Secondly, if a researcher has an honorary contract with one NHS organisation the facility exists to issue a letter of authorisation to accept this elsewhere, and unless there are compelling reasons not to do this—namely, no contact with children or vulnerable adults in other sites—then this is surely the way forward.1

Thirdly, procedures are inconsistent across trusts, partly because of the lack of nationally agreed procedures, for which the Department of Health bears an important responsibility. One way forward would be for trusts to endorse the research and development forum's toolkit or produce their own detailed guidance and standard forms. In the area of honorary contracts progress is being made by the R&D forum and the UK clinical research collaboration on introducing a research passport. Some kind of multicentre process is needed to give approval to large scale projects, allowing local research management and governance groups to concentrate on purely local issues.

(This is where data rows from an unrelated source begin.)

(** C3.  When none of the [max_attempts] = 60 polls shows a completed run,
    [monitor_build] returns [False] after printing the time-out line.  It has
    then sent exactly 60 requests, all of them run listings; it has slept 60
    times, each time for 10 seconds, once at the end of every cycle; the
    attempt counter stands at [k] after [k] cycles; the time-out line is the
    last event, so nothing is requested after it; files are untouched. *)
Theorem monitor_build_times_out
  (server : nat -> endpoint -> http_result) (repo : string) (w : world) :
  (forall i, i < max_attempts ->
     pending (server (requests_sent w + i) (RunsUrl repo)) = true) ->
  exists w' evs,
    monitor_build server repo w = (Ok false, w') /\
    trace w' = (trace w ++ evs)%list /\
    evs = (Print MsgMonitoring ::
           pending_trace server repo (requests_sent w) max_attempts ++
           [Print MsgBuildTimeout])%list /\
    count is_runs_request evs = max_attempts /\
    count is_request evs = max_attempts /\
    count is_sleep evs = max_attempts /\
    (forall e, In e evs -> is_sleep e = true -> e = Sleep 10) /\
    filter is_verdict evs = [Print MsgBuildTimeout] /\
    (forall k, k <= max_attempts ->
       monitor_build server repo w =
       monitor_loop server repo max_attempts k
         (after_cycles server repo k (emit (Print MsgMonitoring) w))) /\
    cwd w' = cwd w /\ tmpfiles w' = tmpfiles w.
Proof.
  intros Hp.
  destruct (monitor_build_polls server repo max_attempts w (le_n _) Hp)
    as (L & T & R & D & F & N).
  destruct (pending_trace_count server repo (requests_sent w) max_attempts)
    as (C1 & C2 & C3 & C4 & C5 & C6).
  rewrite monitor_loop_timeout in L by lia.
  exists (emit (Print MsgBuildTimeout)
            (after_cycles server repo max_attempts (emit (Print MsgMonitoring) w))).
  exists ([Print MsgMonitoring] ++
          pending_trace server repo (requests_sent w) max_attempts ++
          [Print MsgBuildTimeout])%list.
  split; [exact L|].
  split; [rewrite trace_emit, T, <- app_assoc; reflexivity|].
  split; [reflexivity|].
  rewrite !count_app, C1, C2, C3.
  repeat split; try (cbn [count filter is_runs_request is_request is_sleep length]; lia); auto.
  - intros e He Hs. apply in_app_iff in He. destruct He as [[He|[]]|He];
      [subst e; discriminate|].
    apply in_app_iff in He. destruct He as [He|[He|[]]].
    + eapply pending_trace_sleeps; eauto.
    + subst e; discriminate.
  - rewrite !filter_app, (filter_none _ _ C6). reflexivity.
  - intros k Hk. apply monitor_build_polls; auto. intros i Hi. apply Hp. lia.
Qed.

(** C7.  When the first [k] polls each return an empty list of runs, the
    monitor is back at the head of its loop after them, with the attempt
    counter at [k]: it has printed its opening line, and then only sent one
    run listing and slept once per cycle.  No status, verdict or error was
    reported, no file was touched, and nothing was returned. *)
Theorem empty_polls_keep_polling
  (server : nat -> endpoint -> http_result) (repo : string) (w : world) (k : nat) :
  k <= max_attempts ->
  (forall i, i < k ->
     runs_of (server (requests_sent w + i) (RunsUrl repo)) = Ok (JArr [])) ->
  exists w_k,
    monitor_build server repo w = monitor_loop server repo max_attempts k w_k /\
    trace w_k =
      (trace w ++ Print MsgMonitoring ::
         concat (repeat [Request (RunsUrl repo); Sleep poll_interval] k))%list /\
    cwd w_k = cwd w /\ tmpfiles w_k = tmpfiles w /\ next_tmp w_k = next_tmp w.
Proof.
  intros Hk He.
  assert (Hv : forall i, i < k ->
            poll_view (server (requests_sent w + i) (RunsUrl repo)) = Ok NoRun).
  { intros i Hi. unfold poll_view. rewrite (He i Hi). reflexivity. }
  destruct (monitor_build_polls server repo k w Hk) as (L & T & R & D & F & N).
  { intros i Hi. unfold pending. rewrite (Hv i Hi). reflexivity. }
  eexists. split; [exact L|]. repeat split; auto.
  rewrite T. do 2 f_equal.
  clear - Hv. revert Hv. generalize (requests_sent w) as first.
  induction k as [|k IH]; intros first Hv; [reflexivity|].
  cbn [pending_trace repeat concat]. rewrite (IH (S first)).
  - unfold pending_events. specialize (Hv 0 (Nat.lt_0_succ _)).
    rewrite Nat.add_0_r in Hv. rewrite Hv. reflexivity.
  - intros i Hi. replace (S first + i) with (first + S i) by lia.
    apply Hv. lia.
Qed.

(* ===================================================================== *)
(** ** The monitor: a completed run                                       *)
(* ===================================================================== *)

Section Completed.

Variable server : nat -> endpoint -> http_result.
Variable repo : string.

(** After [n] pending polls, the poll that shows a run is followed by the
    status line and by [react]. *)
Lemma monitor_build_reacts n w status conclusion run_id :
  n < max_attempts ->
  (forall i, i < n ->
     pending (server (requests_sent w + i) (RunsUrl repo)) = true) ->
  poll_view (server (requests_sent w + n) (RunsUrl repo)) =
    Ok (LatestRun status conclusion run_id) ->
  exists w_s,
    trace w_s =
      (trace w ++ Print MsgMonitoring ::
         pending_trace server repo (requests_sent w) n ++
         [Request (RunsUrl repo); Print (MsgBuildStatus status conclusion)])%list /\
    cwd w_s = cwd w /\ tmpfiles w_s = tmpfiles w /\ next_tmp w_s = next_tmp w /\
    forall r w',
      react server repo status conclusion run_id w_s = (r, w') ->
      r <> Ok None ->
      monitor_build server repo w =
      (match r with Ok (Some b) => Ok b | Ok None => Ok false | Raise e => Raise e end,
       w').
Proof.
  intros Hn Hp Hv.
  destruct (monitor_build_polls server repo n w) as (L & T & R & D & F & N);
    [lia | exact Hp |].
  set (w_n := after_cycles server repo n (emit (Print MsgMonitoring) w)) in *.
  exists (emit (Print (MsgBuildStatus status conclusion))
               (emit (Request (RunsUrl repo)) w_n)).
  split.
  { rewrite !trace_emit, T. app_norm. }
  repeat split; auto.
  intros r w' Hr Hnone. rewrite L.
  assert (Hc : poll_cycle server repo w_n = (r, w')).
  { rewrite poll_cycle_eq, R, Hv. exact Hr. }
  destruct r as [[b|]|e].
  - apply monitor_loop_return; auto.
  - congruence.
  - apply monitor_loop_raise; auto.
Qed.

Research governance is there for a purpose—namely, to provide local quality control on research projects and to protect the interests of patients and staff. In most cases, the projects we have dealt with have been unproblematic. However, in a few cases—in particular, commercial drug trials—we have had serious concerns either about the value of projects or about aspects of patients' safety. It has not always proved easy to get information on why these have been approved or to take up our concerns. I think this shows that research governance, although hopefully streamlined, still has an important role.

Competing interests: MEB's employer, Chesterfield Primary Care Trust, has received research management and governance funding from the Department of Health since 2002 to cover research governance activities in the three primary care trusts in north Derbyshire.